The central lesson has been to stop thinking of the creek as a channel to move water quickly and uniformly, he said, and start thinking of it as the center of an ecosystem that spreads out to include habitat for migratory birds, fish and grazing livestock.
“We want to increase the productivity of fish and migratory birds, and the key to that is connectivity of the floodplain,” Ciotti said. “We saw an incredible increase in bird populations, and we saw salmon out there, all while grazing continued.”
When fourth-generation rancher and University of California Cooperative Extension livestock and natural resources advisor emeritus Glenn Nader took on the job of restoring the Witcher Creek Ranch property in Modoc County, he decided he would do well to rely on people with a range of expertise.
“I may think I know what I need for cows, but how does that work for other species?” Nader said. “You need a multi-discipline team.”

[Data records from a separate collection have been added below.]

Definition quicksand_bitmap_7 : list Z :=
  [ 0xff; 0xff; 0xff; 0xff; 0xff; 0xff; 0xff; 0xff;
  0xfe; 0x0; 0x0; 0x0; 0x0; 0x0; 0x0; 0x0;
  0x0; 0x0; 0x2; 0xff; 0xff; 0xff; 0xff; 0xff;
  0xff; 0xff; 0xff; 0xff; 0xff; 0xff; 0xff; 0xff;
  0xff; 0xff; 0xff; 0xc0; 0x0; 0x0; 0x0; 0x0;
  0x0; 0x0; 0x0; 0x0; 0xb; 0xff; 0xff; 0xff;
  0xff; 0xff; 0xff; 0xff; 0xff; 0xff; 0xff; 0xff;
  0xff; 0xff; 0xff; 0xff; 0xff; 0xf0; 0x0; 0x0;
  0x0; 0x0; 0x0; 0x0; 0x0; 0x0; 0x3f; 0xff;
  0xff; 0xff; 0xff; 0xff; 0xff; 0xff; 0xff; 0xff;
  0xff; 0xff; 0xff; 0xff; 0xff; 0xff; 0xff; 0xfc;
  0x0; 0x0; 0x0; 0x0; 0x0; 0x0; 0x0; 0x0;
  0xff; 0xff; 0xff; 0xff; 0xff; 0xff; 0xff; 0xff;
  0xff; 0xff; 0xff; 0xff; 0xff; 0xff; 0xff; 0xff;
  0xff; 0xff; 0x0; 0x0; 0x0; 0x0; 0x0; 0x0;
  0x0; 0x3; 0xff; 0xff; 0xff; 0xff; 0xff; 0xff;
  0xff; 0x90; 0x0; 0x0; 0x5; 0xbf; 0xff; 0xff;
  0xff; 0xff; 0xff; 0xff; 0xc0; 0x0; 0x0; 0x0;
  0x0; 0x0; 0x0; 0xf; 0xff; 0xff; 0xff; 0xff;
  0xff; 0xff; 0x90; 0x0; 0x0; 0x0; 0x0; 0x2;
  0xff; 0xff; 0xff; 0xff; 0xff; 0xff; 0xf0; 0x0;
  0x0; 0x0; 0x0; 0x0; 0x0; 0x3f; 0xff; 0xff;
  0xff; 0xff; 0xff; 0xf4; 0x0; 0x0; 0x0; 0x0;
  0x0; 0x0; 0x1b; 0xff; 0xff; 0xff; 0xff; 0xff;
  0xfc; 0x0; 0x0; 0x0; 0x0; 0x0; 0x0; 0xbf;
  0xff; 0xff; 0xff; 0xff; 0xff; 0x40; 0x0; 0x0;
  0x0; 0x0; 0x0; 0x0; 0x0; 0xbf; 0xff; 0xff;
  0xff; 0xff; 0xff; 0x0; 0x0; 0x0; 0x0; 0x0;
  0x1; 0xff; 0xff; 0xff; 0xff; 0xff; 0xf4; 0x0;
  0x0; 0x0; 0x0; 0x0; 0x0; 0x0; 0x0; 0xf;
  0xff; 0xff; 0xff; 0xff; 0xff; 0x80; 0x0; 0x0;
  0x0; 0x0; 0x3; 0xff; 0xff; 0xff; 0xff; 0xff;
  0x80; 0x0; 0x0; 0x0; 0x0; 0x0; 0x0; 0x0;
  0x0; 0x1; 0xff; 0xff; 0xff; 0xff; 0xff; 0xd0;
  0x0; 0x0; 0x0; 0x0; 0xf; 0xff; 0xff; 0xff;
  0xff; 0xfd; 0x0; 0x0; 0x0; 0x0; 0x0; 0x0;
  0x0; 0x0; 0x0; 0x0; 0x3f; 0xff; 0xff; 0xff;
  0xff; 0xf0; 0x0; 0x0; 0x0; 0x0; 0x2f; 0xff;
  0xff; 0xff; 0xff; 0xf0; 0x0; 0x0; 0x0; 0x0;
  0x0; 0x0; 0x0; 0x0; 0x0; 0x0; 0xb; 0xff;
  0xff; 0xff; 0xff; 0xfc; 0x0; 0x0; 0x0; 0x0;
  0x7f; 0xff; 0xff; 0xff; 0xff; 0xc0; 0x0; 0x0;
  0x0; 0x0; 0x0; 0x0; 0x0; 0x0; 0x0; 0x0;
  0x2; 0xff; 0xff; 0xff; 0xff; 0xfd; 0x0; 0x0;
  0x0; 0x0; 0xff; 0xff; 0xff; 0xff; 0xff; 0x0;
  0x0; 0x0; 0x0; 0x0; 0x0; 0x0; 0x0; 0x0;
  0x0; 0x0; 0x0; 0x7f; 0xff; 0xff; 0xff; 0xff;
  0x0; 0x0; 0x0; 0x1; 0xff; 0xff; 0xff; 0xff;
  0xfc; 0x0; 0x0; 0x0; 0x0; 0x0; 0x0; 0x0;
  0x0; 0x0; 0x0; 0x0; 0x0; 0x2f; 0xff; 0xff;
  0xff; 0xff; 0x80; 0x0; 0x0; 0x3; 0xff; 0xff;
  0xff; 0xff; 0xf0; 0x0; 0x0; 0x0; 0x0; 0x0;
  0x0; 0x0; 0x0; 0x0; 0x0; 0x0; 0x0; 0xb;
  0xff; 0xff; 0xff; 0xff; 0xd0; 0x0; 0x0; 0xb;
  0xff; 0xff; 0xff; 0xff; 0xc0; 0x0; 0x0; 0x0;
  0x0; 0x0; 0x0; 0x0; 0x0; 0x0; 0x0; 0x0;
  0x0; 0x2; 0xff; 0xff; 0xff; 0xff; 0xf0; 0x0;
  0x0; 0xf; 0xff; 0xff; 0xff; 0xff; 0x40; 0x0;
  0x0; 0x0; 0x0; 0x0; 0x0; 0x0; 0x0; 0x0;
  0x0; 0x0; 0x0; 0x0; 0xff; 0xff; 0xff; 0xff;
  0xf4; 0x0; 0x0; 0x2f; 0xff; 0xff; 0xff; 0xfe;
  0x0; 0x0; 0x0; 0x0; 0x0; 0x0; 0x0; 0x0;
  0x0; 0x0; 0x0; 0x0; 0x0; 0x0; 0x3f; 0xff;
  0xff; 0xff; 0xfc; 0x0; 0x0; 0x3f; 0xff; 0xff;
  0xff; 0xfc; 0x0; 0x0; 0x0; 0x0; 0x0; 0x0;
  0x0; 0x0; 0x0; 0x0; 0x0; 0x0; 0x0; 0x0;
  0x2f; 0xff; 0xff; 0xff; 0xfd; 0x0; 0x0; 0x7f;
  0xff; 0xff; 0xff; 0xf0; 0x0; 0x0; 0x0; 0x0;
  0x0; 0x0; 0x0; 0x0; 0x0; 0x0; 0x0; 0x0;
  0x0; 0x0; 0xf; 0xff; 0xff; 0xff; 0xfe; 0x0;
  0x0; 0xff; 0xff; 0xff; 0xff; 0xe0; 0x0; 0x0;
  0x0; 0x0; 0x0; 0x0; 0x0; 0x0; 0x0; 0x0;
  0x0; 0x0; 0x0; 0x0; 0x7; 0xff; 0xff; 0xff;
  0xff; 0x0; 0x1; 0xff; 0xff; 0xff; 0xff; 0xc0;
  0x0; 0x0; 0x0; 0x0; 0x0; 0x0; 0x0; 0x0;
  0x0; 0x0; 0x0; 0x0; 0x0; 0x0; 0x3; 0xff;
  0xff; 0xff; 0xff; 0x40; 0x2; 0xff; 0xff; 0xff;
  0xff; 0x80; 0x0; 0x0; 0x0; 0x0; 0x0; 0x0;
  0x0; 0x0; 0x0; 0x0; 0x0; 0x0; 0x0; 0x0;
  0x1; 0xff; 0xff; 0xff; 0xff; 0xc0; 0x3; 0xff;
  0xff; 0xff; 0xff; 0x0; 0x0; 0x0; 0x0; 0x0;
  0x0; 0x0; 0x0; 0x0; 0x0; 0x0; 0x0; 0x0;
  0x0; 0x0; 0x0; 0xff; 0xff; 0xff; 0xff; 0xc0;
  0x7; 0xff; 0xff; 0xff; 0xfe; 0x0; 0x0; 0x0;
  0x0; 0x0; 0x0; 0x0; 0x0; 0x0; 0x0; 0x0;
  0x0; 0x0; 0x0; 0x0; 0x0; 0x7f; 0xff; 0xff;
  0xff; 0xe0; 0xb; 0xff; 0xff; 0xff; 0xfc; 0x0;
  0x0; 0x0; 0x0; 0x0; 0x0; 0x0; 0x0; 0x0;
  0x0; 0x0; 0x0; 0x0; 0x0; 0x0; 0x0; 0x3f;
  0xff; 0xff; 0xff; 0xf0; 0xf; 0xff; 0xff; 0xff;
  0xfc; 0x0; 0x0; 0x0; 0x0; 0x0; 0x0; 0x0;
  0x0; 0x0; 0x0; 0x0; 0x0; 0x0; 0x0; 0x0;
  0x0; 0x2f; 0xff; 0xff; 0xff; 0xf0; 0xf; 0xff;
  0xff; 0xff; 0xf4; 0x0; 0x0; 0x0; 0x0; 0x0;
  0x0; 0x0; 0x0; 0x0; 0x0; 0x0; 0x0; 0x0;
  0x0; 0x0; 0x0; 0xf; 0xff; 0xff; 0xff; 0xf4;
  0x1f; 0xff; 0xff; 0xff; 0xf0; 0x0; 0x0; 0x0;
  0x0; 0x0; 0x0; 0x0; 0x0; 0x0; 0x0; 0x0;
  0x0; 0x0; 0x0; 0x0; 0x0; 0xf; 0xff; 0xff;
  0xff; 0xf8; 0x2f; 0xff; 0xff; 0xff; 0xf0; 0x0;
  0x0; 0x0; 0x0; 0x0; 0x0; 0x0; 0x0; 0x0;
  0x0; 0x0; 0x0; 0x0; 0x0; 0x0; 0x0; 0xb;
  0xff; 0xff; 0xff; 0xfc; 0x3f; 0xff; 0xff; 0xff;
  0xe0; 0x0; 0x0; 0x0; 0x0; 0x0; 0x0; 0x0;
  0x0; 0x0; 0x0; 0x0; 0x0; 0x0; 0x0; 0x0;
  0x0; 0x7; 0xff; 0xff; 0xff; 0xfc; 0x3f; 0xff;
  0xff; 0xff; 0xd0; 0x0; 0x0; 0x0; 0x0; 0x0;
  0x0; 0x0; 0x0; 0x0; 0x0; 0x0; 0x0; 0x0;
  0x0; 0x0; 0x0; 0x3; 0xff; 0xff; 0xff; 0xfc;
  0x3f; 0xff; 0xff; 0xff; 0xc0; 0x0; 0x0; 0x0;
  0x0; 0x0; 0x0; 0x0; 0x0; 0x0; 0x0; 0x0;
  0x0; 0x0; 0x0; 0x0; 0x0; 0x3; 0xff; 0xff;
  0xff; 0xfd; 0x7f; 0xff; 0xff; 0xff; 0xc0; 0x0;
  0x0; 0x0; 0x0; 0x0; 0x0; 0x0; 0x0; 0x0;
  0x0; 0x0; 0x0; 0x0; 0x0; 0x0; 0x0; 0x2;
  0xff; 0xff; 0xff; 0xfd; 0x7f; 0xff; 0xff; 0xff;
  0xc0; 0x0; 0x0; 0x0; 0x0; 0x0; 0x0; 0x0;
  0x0; 0x0; 0x0; 0x0; 0x0; 0x0; 0x0; 0x0;
  0x0; 0x2; 0xff; 0xff; 0xff; 0xfe; 0x7f; 0xff;
  0xff; 0xff; 0x80; 0x0; 0x0; 0x0; 0x0; 0x0;
  0x0; 0x0; 0x0; 0x0; 0x0; 0x0; 0x0; 0x0;
  0x0; 0x0; 0x0; 0x1; 0xff; 0xff; 0xff; 0xfe;
  0xbf; 0xff; 0xff; 0xff; 0x40; 0x0; 0x0; 0x0;
  0x0; 0x0; 0x0; 0x0; 0x0; 0x0; 0x0; 0x0;
  0x0; 0x0; 0x0; 0x0; 0x0; 0x1; 0xff; 0xff;
  0xff; 0xff; 0xbf; 0xff; 0xff; 0xff; 0x40; 0x0;
  0x0; 0x0; 0x0; 0x0; 0x0; 0x0; 0x0; 0x0;
  0x0; 0x0; 0x0; 0x0; 0x0; 0x0; 0x0; 0x0;
  0xff; 0xff; 0xff; 0xff; 0xbf; 0xff; 0xff; 0xff;
  0x40; 0x0; 0x0; 0x0; 0x0; 0x0; 0x0; 0x0;
  0x0; 0x0; 0x0; 0x0; 0x0; 0x0; 0x0; 0x0;
  0x0; 0x0; 0xff; 0xff; 0xff; 0xff; 0xbf; 0xff;
  0xff; 0xff; 0x40; 0x0; 0x0; 0x0; 0x0; 0x0;
  0x0; 0x0; 0x0; 0x0; 0x0; 0x0; 0x0; 0x0;
  0x0; 0x0; 0x0; 0x0; 0xff; 0xff; 0xff; 0xff;
  0xff; 0xff; 0xff; 0xff; 0x0; 0x0; 0x0; 0x0;
  0x0; 0x0; 0x0; 0x0; 0x0; 0x0; 0x0; 0x0;
  0x0; 0x0; 0x0; 0x0; 0x0; 0x0; 0xff; 0xff;
  0xff; 0xff; 0xff; 0xff; 0xff; 0xff; 0x0; 0x0;
  0x0; 0x0; 0x0; 0x0; 0x0; 0x0; 0x0; 0x0;
  0x0; 0x0; 0x0; 0x0; 0x0; 0x0; 0x0; 0x0;
  0xff; 0xff; 0xff; 0xff; 0xff; 0xff; 0xff; 0xff;
  0x0; 0x0; 0x0; 0x0; 0x0; 0x0; 0x0; 0x0;
  0x0; 0x0; 0x0; 0x0; 0x0; 0x0; 0x0; 0x0;
  0x0; 0x0; 0xff; 0xff; 0xff; 0xff; 0xff; 0xff;
  0xff; 0xff; 0x0; 0x0; 0x0; 0x0; 0x0; 0x0;
  0x0; 0x0; 0x0; 0x0; 0x0; 0x0; 0x0; 0x0;
  0x0; 0x0; 0x0; 0x0; 0xff; 0xff; 0xff; 0xff;
  0xbf; 0xff; 0xff; 0xff; 0x40; 0x0; 0x0; 0x0;
  0x0; 0x0; 0x0; 0x0; 0x0; 0x0; 0x0; 0x0 ].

Wow that’s really amazing. I didn’t know any of these groups. But I saw a few of them signed up for the conference and wondered.
Part of that team came from Point Blue, a Petaluma-based group of 160 scientists who work with ranchers, farmers, fishers and other land and water managers to bring their expertise to conservation and restoration projects.
Nader was a couple decades into his project at Witcher Creek Ranch when scientists from Point Blue advised him about the role beavers could play in restoring the creek ecosystem.
“Thanks to Point Blue for coming in and enlightening us about beavers and beaver dam analogues,” Nader said.
The idea behind the dam analogues is that by putting in some simple barriers that slow the creek and spread out the water, mimicking the work of beavers, the rodents will come in and take over.
Nader built about 25 of the dam analogues at Witcher Creek, and then the beavers built another 150 of their dams.
“I think our long-term solution isn’t grandiose projects, but simple stuff,” he said.
Let the rodent do the work. That’s what Joe says. You know Joe Wheaton who went to highschool in Napa and who’s sister came to the beaver festival twice?
The simple projects begin with beaver dam analogues, placing a few pieces of wood across a creek to slow and spread the water, then waiting as beavers move in.
Wheaton’s detailed, 288-page manual on Low-Tech Process-Based Restoration of Riverscapes is available free on the internet: lowtechpbr.restoration.usu.edu.
Oh be still my heart! Perfect timing. Perfect audience and perfect opportunity for beavers. I can’t wait to tell them all about it.